Definition agent_infer (infer_fn : InferFn) (prompt_ptr prompt_len response_buf_ptr response_buf_cap
    response_len_out_ptr timeout_ms_req : Z) : host Z :=
  size ← gets data_size;
  if negb (in_bounds (u64 prompt_ptr) (u64 prompt_len) size) then
    when (in_bounds (u64 response_len_out_ptr) 4 size)
      (mem_write (u64 response_len_out_ptr) (le_bytes 4 0));;
    mret 2%Z
  else if negb (in_bounds (u64 response_len_out_ptr) 4 size
                && in_bounds (u64 response_buf_ptr) (u64 response_buf_cap) size) then mret 2%Z
  else
    prompt ← gets (mem_read (u64 prompt_ptr) (u64 prompt_len));
    s ← gets agent;
    let timeout_req := u32 timeout_ms_req in
    let timeout_eff := Z.min timeout_req HOST_MAX_INFERENCE_DURATION_MS in
    ts_0c ← clock_ms;
    log_lifecycle_event WaitingInference;;
    a ← await (infer_fn (id s) prompt timeout_eff);
    let '(r, duration_ms) := a in
    now_resp ← clock_ms;
    s2 ← gets agent;
    record_entry (infer_entry s (id s) (seq s) ts_0c Log.InferenceRequest
      (request_payload prompt timeout_req timeout_eff (slot_info_of r)));;
    ret_code ← infer_finish s s2 now_resp duration_ms response_buf_ptr response_buf_cap
                 response_len_out_ptr r;
    log_lifecycle_event Active;;
    mret ret_code.

(** ** The functions a module can import *)

Inductive host_call :=
| CommitBarrier
| AddCause (action_id_ptr : Z)
| Checkpoint
| Terminate
| Introspect (out_ptr out_max_len : Z)
| SelfRollback (depth : Z)
| SessionInfo (out_ptr out_max_len : Z)
| RequestValidation (risk_level : Z)
| GetVerdict
| CheckCap (cap_id resource_ptr resource_len perm_flags : Z)
| StoreGet (resource_ptr resource_len cap_id out_ptr : Z)
| StorePut (resource_ptr resource_len cap_id val_ptr val_len : Z)
| Emit (emit_type ptr len : Z)
| Infer (prompt_ptr prompt_len response_buf_ptr response_buf_cap response_len_out_ptr timeout_ms : Z).

(** A function without result answers 0. *)
Definition no_result (m : host ()) : host Z := m;; mret 0%Z.
Definition host_fn (infer_fn : InferFn) (f : host_call) : host Z :=
  match f with
  | CommitBarrier => no_result commit_barrier
  | AddCause p => agent_add_cause p
  | Checkpoint => agent_checkpoint
  | Terminate => no_result agent_terminate
  | Introspect p n => agent_introspect p n
  | SelfRollback d => agent_self_rollback d
  | SessionInfo p n => agent_session_info p n
  | RequestValidation r => agent_request_validation r
  | GetVerdict => agent_get_verdict
  | CheckCap c p l fl => agent_check_cap c p l fl
  | StoreGet p l c o => agent_store_get p l c o
  | StorePut p l c vp vl => agent_store_put p l c vp vl
  | Emit t p l => no_result (emit t p l)
  | Infer p l bp bc lo t => agent_infer infer_fn p l bp bc lo t
  end.

End ops.

(** ** A concrete agent *)

(** A stand-in for the MessagePack codec of envelopes. *)
#[global] Instance mem_envelope : Msgpack Log.EmitEnvelope := {|
  mp_err := ();
  mp_ser e := z2b (Log.env_version e) :: z2b (Log.env_emit_type e) :: Log.env_agent_id e
    ++ le_bytes 8 (Log.env_seq e) ++ le_bytes 8 (Log.env_ts_us e) ++ Log.env_payload e;
  mp_de b := match b with
    | v :: t :: b =>
        if decide (length b < 32) then Err ()
        else Ok (Log.mkEnvelope (b2z v) (b2z t) (take 16 b) (of_le (take 8 (drop 16 b))) (of_le (take 8 (drop 24 b))) (drop 32 b))
    | _ => Err ()
    end |}.
#[global] Instance mem_envelope_size : MsgpackSize Log.EmitEnvelope Log.envelope_ok.
Proof.
  intros e (_ & _ & Ha & _ & _ & Hp). cbn [mp_ser mem_envelope].
  rewrite !length_cons, !length_app, !length_le_bytes, Ha. lia.
Qed.

Definition demo_agent_id : AgentId := replicate 16 Byte.x41.
Definition demo_world : World :=
  mkWorld Mem.empty_db Mem.empty_db {[0 := Caps.new]} (get_or_create (registry_new (mkHeap ∅ ∅)).2 0 0).2
    {[0 := ∅]} ∅ (mkClocks (λ _, 0%Z) 0 {[0 := 1000%Z]}).
Definition demo_agent : AgentState :=
  mkAgent demo_agent_id 0 0 0 0 None None Spawned false None None [] 1 0 0
    SESSION_DEFAULT_MAX_ACTIONS SESSION_DEFAULT_MAX_DURATION_MS 0 []
    SESSION_DEFAULT_VALIDATION_TIMEOUT_MS LlmShort None None (LogicalClock 0) 0 limiter_default None.
Definition demo_caller : Caller := mkCaller demo_world demo_agent (zeros 64).
(** A pool without free slot. *)
Definition demo_infer (_ : AgentId) (_ : bytes) (_ : Z)
    : SM World (result Queue.InferError Queue.InferResponse * Z) := mret (Err Queue.NoSlot, 0%Z).

End Actor.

..............................

ASSIGNED TASK: Reproduce exactly the stretch of the material above that starts at the line with "SessionInfo (out_ptr out_max_len : Z)" and ends at the line with "infer_fn p l bp bc lo t", both included, and nothing else.

COMPLETED EXERCISE:
| SessionInfo (out_ptr out_max_len : Z)
| RequestValidation (risk_level : Z)
| GetVerdict
| CheckCap (cap_id resource_ptr resource_len perm_flags : Z)
| StoreGet (resource_ptr resource_len cap_id out_ptr : Z)
| StorePut (resource_ptr resource_len cap_id val_ptr val_len : Z)
| Emit (emit_type ptr len : Z)
| Infer (prompt_ptr prompt_len response_buf_ptr response_buf_cap response_len_out_ptr timeout_ms : Z).

(** A function without result answers 0. *)
Definition no_result (m : host ()) : host Z := m;; mret 0%Z.
Definition host_fn (infer_fn : InferFn) (f : host_call) : host Z :=
  match f with
  | CommitBarrier => no_result commit_barrier
  | AddCause p => agent_add_cause p
  | Checkpoint => agent_checkpoint
  | Terminate => no_result agent_terminate
  | Introspect p n => agent_introspect p n
  | SelfRollback d => agent_self_rollback d
  | SessionInfo p n => agent_session_info p n
  | RequestValidation r => agent_request_validation r
  | GetVerdict => agent_get_verdict
  | CheckCap c p l fl => agent_check_cap c p l fl
  | StoreGet p l c o => agent_store_get p l c o
  | StorePut p l c vp vl => agent_store_put p l c vp vl
  | Emit t p l => no_result (emit t p l)
  | Infer p l bp bc lo t => agent_infer infer_fn p l bp bc lo t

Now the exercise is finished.